What is needed: Take the lines below beginning at the line that has "str_contem sub s'" and stopping after the line that has "development is parametric", and print them exactly as they are, with no other lines.

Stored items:
++++

(** * COVID19-ES-Py: field normalisation and aggregation of the case line-list

    A shallow embedding of [COVID19_ES_Py/relatorio.py] (the package's main
    module) and of [COVID19_ES_Py/parse_relatorio_powerbi.py] (its older
    script form), followed by the properties of the normaliser, of the
    aggregation pass, of the date filters and of the municipality lookup.

    Python text is a [string] holding its UTF-8 bytes: equality and the
    substring test of two texts agree with those of their encodings. *)

From Stdlib Require Import ZArith Lia Ascii.
From stdpp Require Import gmap strings list fin_maps.

(** ** Python values, exceptions and results *)

(** The cells of a csv row as the [rows] library delivers them (text, integer,
    boolean, empty) and what normalisation stores back (an [arrow] instant). *)
Inductive valor : Type :=
| VStr (s : string)
| VInt (n : Z)
| VBool (b : bool)
| VNone
| VArrow (t : Z).

#[global] Instance valor_eq_dec : EqDecision valor.
Proof. solve_decision. Defined.

Inductive exn : Type :=
| ParserError
| TypeError
| IndexError
| AttributeError
| KeyError (chave : valor)
| RelatorioError (mensagem : string).

#[global] Instance exn_eq_dec : EqDecision exn.
Proof. solve_decision. Defined.

(** A computation either returns or raises. *)
Inductive res (A : Type) : Type :=
| Ok (a : A)
| Raise (e : exn).
Arguments Ok {A} a.
Arguments Raise {A} e.

(** Sequencing: the first exception raised ends the computation. *)
Definition tenta {A B} (m : res A) (k : A → res B) : res B :=
  match m with
  | Ok a => k a
  | Raise e => Raise e
  end.

Notation "x <~ m ;; k" := (tenta m (λ x, k))
  (at level 100, m at next level, right associativity).

Definition levantou {A} (m : res A) : bool :=
  match m with Ok _ => false | Raise _ => true end.

(** Python's [==] on cells: [True == 1] and [False == 0]; values of unrelated
    types are different. *)
Definition py_eq (a b : valor) : bool :=
  match a, b with
  | VStr s, VStr t => bool_decide (s = t)
  | VInt n, VInt m => bool_decide (n = m)
  | VInt n, VBool b => bool_decide (n = if b then 1%Z else 0%Z)
  | VBool b, VInt n => bool_decide (n = if b then 1%Z else 0%Z)
  | VBool b, VBool c => bool_decide (b = c)
  | VNone, VNone => true
  | VArrow s, VArrow t => bool_decide (s = t)
  | _, _ => false
  end.

(** [x in [a, b, ...]] *)
Definition valor_in_lista (x : valor) (l : list valor) : bool :=
  existsb (py_eq x) l.

(** [d.get(k, padrao)] on a dict literal. *)
Fixpoint dict_get (d : list (valor * valor)) (k padrao : valor) : valor :=
  match d with
  | [] => padrao
  | (k', v) :: d' => if py_eq k' k then v else dict_get d' k padrao
  end.

(** [l[i]] *)
Definition getitem (l : list valor) (i : nat) : res valor :=
  match l !! i with
  | Some v => Ok v
  | None => Raise IndexError
  end.

(** ** Text *)

Fixpoint comeca_com (sub s : string) : bool :=
  match sub, s with
  | EmptyString, _ => true
  | String a sub', String b s' => bool_decide (a = b) && comeca_com sub' s'
  | String _ _, EmptyString => false
  end.

(** [sub in s] on two texts. *)
Fixpoint str_contem (sub s : string) : bool :=
  comeca_com sub s ||
  match s with
  | EmptyString => false
  | String _ s' => str_contem sub s'
  end.

(** [sub in v]: only text can be searched; any other cell is not iterable. *)
Definition contem (sub : string) (v : valor) : res bool :=
  match v with
  | VStr s => Ok (str_contem sub s)
  | _ => Raise TypeError
  end.

(** ** Sample collaborators

    [utils.py] (the registry [MUNICIPIOS] and [remove_caracteres_especiais])
    and the [arrow] parser are collaborators of the two modules. The
    development is parametric in them; the instances below only serve to run
    the definitions on concrete rows and are not embeddings of the
    collaborators: [remove_amostra] keeps ASCII letters, digits and spaces and
    drops every other byte (an accented letter is dropped, not unaccented),
    and [arrow_get_amostra] reads a date and nothing after it, checking only
    that the day is within 1..31 and the month within 1..12. The sample rows
    stay within the inputs on which they agree with the collaborators. *)

Definition MUNICIPIOS_amostra : list string :=
  ["VITORIA"; "VILA VELHA"; "SERRA"]%string.

Definition maiuscula_ascii (c : ascii) : ascii :=
  let n := nat_of_ascii c in
  if (97 <=? n)%nat && (n <=? 122)%nat then ascii_of_nat (n - 32) else c.

Fixpoint upper_amostra (s : string) : string :=
  match s with
  | EmptyString => EmptyString
  | String c s' => String (maiuscula_ascii c) (upper_amostra s')
  end.

Definition letra_digito_espaco (c : ascii) : bool :=
  let n := nat_of_ascii c in
  ((65 <=? n)%nat && (n <=? 90)%nat) || ((97 <=? n)%nat && (n <=? 122)%nat)
  || ((48 <=? n)%nat && (n <=? 57)%nat) || (n =? 32)%nat.

Fixpoint remove_amostra (s : string) : string :=
  match s with
  | EmptyString => EmptyString
  | String c s' =>
      if letra_digito_espaco c then String c (remove_amostra s')
      else remove_amostra s'
  end.

Fixpoint tira_espacos_esq (s : string) : string :=
  match s with
  | String c s' => if (nat_of_ascii c =? 32)%nat then tira_espacos_esq s' else s
  | EmptyString => EmptyString
  end.

Definition strip_amostra (s : string) : string :=
  String.rev (tira_espacos_esq (String.rev (tira_espacos_esq s))).

Definition digito (c : ascii) : option Z :=
  let n := nat_of_ascii c in
  if (48 <=? n)%nat && (n <=? 57)%nat then Some (Z.of_nat (n - 48)) else None.

(** Reads a text against one format: [D], [M] and [Y] stand for one digit of
    the day, month and year, any other character for itself. The result is
    (day, month, year) accumulated digit by digit. *)
Fixpoint le_formato (fmt s : string) (dma : Z * Z * Z) : option (Z * Z * Z) :=
  match fmt, s with
  | EmptyString, EmptyString => Some dma
  | String f fmt', String c s' =>
      let '(d, m, a) := dma in
      if bool_decide (f = "D"%char) then
        x ← digito c; le_formato fmt' s' (10 * d + x, m, a)%Z
      else if bool_decide (f = "M"%char) then
        x ← digito c; le_formato fmt' s' (d, 10 * m + x, a)%Z
      else if bool_decide (f = "Y"%char) then
        x ← digito c; le_formato fmt' s' (d, m, 10 * a + x)%Z
      else if bool_decide (f = c) then le_formato fmt' s' dma
      else None
  | _, _ => None
  end.

(** The instant is written yyyymmdd, which orders as the calendar does. *)
Fixpoint arrow_get_amostra (fmts : list string) (s : string) : option Z :=
  match fmts with
  | [] => None
  | fmt :: fmts' =>
      match le_formato fmt s (0, 0, 0)%Z with
      | Some (d, m, a) =>
          if bool_decide (1 ≤ d ≤ 31 ∧ 1 ≤ m ≤ 12)%Z
          then Some (a * 10000 + m * 100 + d)%Z
          else arrow_get_amostra fmts' s
      | None => arrow_get_amostra fmts' s
      end
  end.

(** A 27-column row with the given date, classification, outcome and
    municipality; the other cells hold plain sample text. *)
Definition linha_amostra (dia classe evol mun : string) : list valor :=
  [VStr dia; VStr classe; VStr evol; VStr "Laboratorial"; VStr "Encerrado";
   VStr mun; VStr "CENTRO"; VStr "30 a 39 anos"; VStr "F"; VStr "Parda";
   VStr "Ensino medio completo"]%string
  ++ replicate 16 (VStr "Sim"%string).

(** Four sample rows: a death in Serra, a case from outside the registry, a
    suspected case in Vitoria and a later case in Serra. *)
Definition linhas_amostra : list (list valor) :=
  [linha_amostra "09/03/2020" "Confirmados" "Óbito pelo COVID-19" "SERRA";
   linha_amostra "10/03/2020" "Confirmados" "-" "SAO PAULO";
   linha_amostra "11/03/2020" "Suspeito" "-" "VITORIA";
   linha_amostra "12/03/2020" "Confirmados" "Cura" "SERRA"].

(** ** Data model *)

(** [class Caso]: one attribute per column; [sintomas] and [comorbidades] are
    dicts keyed by name, or [None] when the record is built without a row.
    The older module calls the fourth attribute [criterioClassificacao]. *)
Record Caso : Type := mkCaso {
  data : valor;
  classificacao : valor;
  evolucao : valor;
  criterioConfirmacao : valor;
  statusNotificacao : valor;
  municipio : valor;
  bairro : valor;
  faixaEtaria : valor;
  sexo : valor;
  racaCor : valor;
  escolaridade : valor;
  sintomas : option (list (string * valor));
  comorbidades : option (list (string * valor));
  ficouInternado : valor;
  viagemBrasil : valor;
  viagemInternacional : valor
}.

(** A record as [Caso(linha)] leaves it, with the given outcome and
    municipality, for running the tally on its own. *)
Definition caso_amostra (evol mun : string) : Caso :=
  mkCaso (VArrow 20200310) (VStr "Confirmados") (VStr evol)
         (VStr "Laboratorial") (VStr "Encerrado") (VStr mun) (VStr "CENTRO")
         (VStr "30 a 39 anos") (VStr "F") (VStr "Parda")
         (VStr "Ensino medio completo") (Some []) (Some [])
         (VBool false) (VBool false) (VBool false).

(** [class Municipio] *)
Record Municipio : Type := mkMunicipio {
  nome : string;
  casos : list Caso;
  casosConfirmados : Z;
  obitos : Z
}.

(** [Municipio(nome)] *)
Definition Municipio_init (nome : string) : Municipio :=
  {| nome := nome; casos := []; casosConfirmados := 0; obitos := 0 |}.

(** The two-key dicts [{'casosConfirmados': _, 'obitos': _}]. *)
Record Contagem : Type := mkContagem {
  contagem_casosConfirmados : Z;
  contagem_obitos : Z
}.

(** [class Relatorio]. [linhasRelatorio] is [None] until rows are loaded (the
    older module names the attribute [rows]). *)
Record Relatorio : Type := mkRelatorio {
  csv : string;
  linhasRelatorio : option (list (list valor));
  casosMunicipios : gmap string Municipio;
  importadosOuIndefinidos : Contagem;
  totalGeral : Contagem;
  nMunicipiosInfectados : Z
}.

(** [class LeitorRelatorio]; its own [linhasRelatorio] is unset ([None]) until
    a csv is loaded. *)
Record LeitorRelatorio : Type := mkLeitor {
  relatorio : Relatorio;
  leitor_csv : string;
  leitor_linhasRelatorio : option (list (list valor))
}.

++++

Finished exercise:
  | String _ s' => str_contem sub s'
  end.

(** [sub in v]: only text can be searched; any other cell is not iterable. *)
Definition contem (sub : string) (v : valor) : res bool :=
  match v with
  | VStr s => Ok (str_contem sub s)
  | _ => Raise TypeError
  end.

(** ** Sample collaborators

    [utils.py] (the registry [MUNICIPIOS] and [remove_caracteres_especiais])
    and the [arrow] parser are collaborators of the two modules. The
    development is parametric in them; the instances below only serve to run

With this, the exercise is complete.